Berger then cuts to an aerial view of drifting smoke, which clears to reveal an array of corpses. A barrage of bullets suddenly pierces the near-still composition, and the camera turns to show the full extent of the carnage and the muck. This is war as a violation of nature. And that’s even before Berger trails a scared soldier named Heinrich (Jakob Schmidt), who charges ahead in a pair of unbroken shots — take that, “1917” — only to die offscreen. In a device that owes something to the red coat in “Schindler’s List,” Heinrich’s uniform will be stripped from his body, cleansed, stitched up, shipped to Northern Germany and eventually reused by Remarque’s protagonist, Paul Bäumer (Felix Kammerer), who notices someone else’s name on the label.
Does this version of a literary classic go hard or what?
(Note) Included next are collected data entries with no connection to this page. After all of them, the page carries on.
(* ===== verification/_CoqProject ===== *)
-Q . S2P
Prelude.v
JsRuntime.v
Contract.v
Filtering.v
Pagination.v
ContractsApi.v
Dashboard.v
Auth.v
Json.v
Upload.v
UploadView.v
DetailPage.v
DetailView.v
Shell.v
DashboardView.v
In truth, opting for pure bombast — a pounding, repeated three-note riff by Volker Bertelmann, who did the score, never fails to quicken the pulse — isn’t necessarily an ineffective way of translating Remarque’s plain-spoken prose. Berger has more tools at his disposal than Milestone did with the challenges of the early sound era, yet those advantages somehow make this update less impressive: The magnification in scale and dexterity lends itself to showing off. Still, the movie aims to pummel you with ceaseless brutality, and it’s hard not to be rattled by that.
This “Western Front” places its faith in big set pieces and powerful images. Even the scope has been widened. Berger cuts between Paul’s experiences in the trenches and cease-fire talks between Matthias Erzberger (Daniel Brühl), who chaired Germany’s armistice commission, and Marshal Ferdinand Foch of France (Thibault De Montalembert). The 72-hour deadline that Foch gives Erzberger to sign adds an element of ticking-clock suspense to the overall narrative, albeit by departing from Remarque’s first-person point of view.
The fates of the author’s soldiers are also tweaked. But there are moments here that resonate. When Paul trudges through the trench and collects dog tags from his fallen comrades, he finds a friend’s distinctive eyeglasses in the mud. Rats scurry to avoid the earthquake of approaching tanks. Paul, his face caked in dirt, tries to silence the dying gulps of the French soldier he has stabbed, in this movie’s counterpart to the Vidor-Milestone scene. Tjaden (Edin Hasanovic) jabs at his neck after realizing he’ll have to live as an amputee.
The closest thing the movie has to affecting character work comes in the relationship between Paul and Katczinsky (Albrecht Schuch), who enjoy one last mission to steal food from a farm during the final hours of the war — when neither the violence nor Berger plans to relent.
All Quiet on the Western Front
Rated R. Extreme war violence. In German and French, with subtitles. Running time: 2 hours 27 minutes. Watch on Netflix.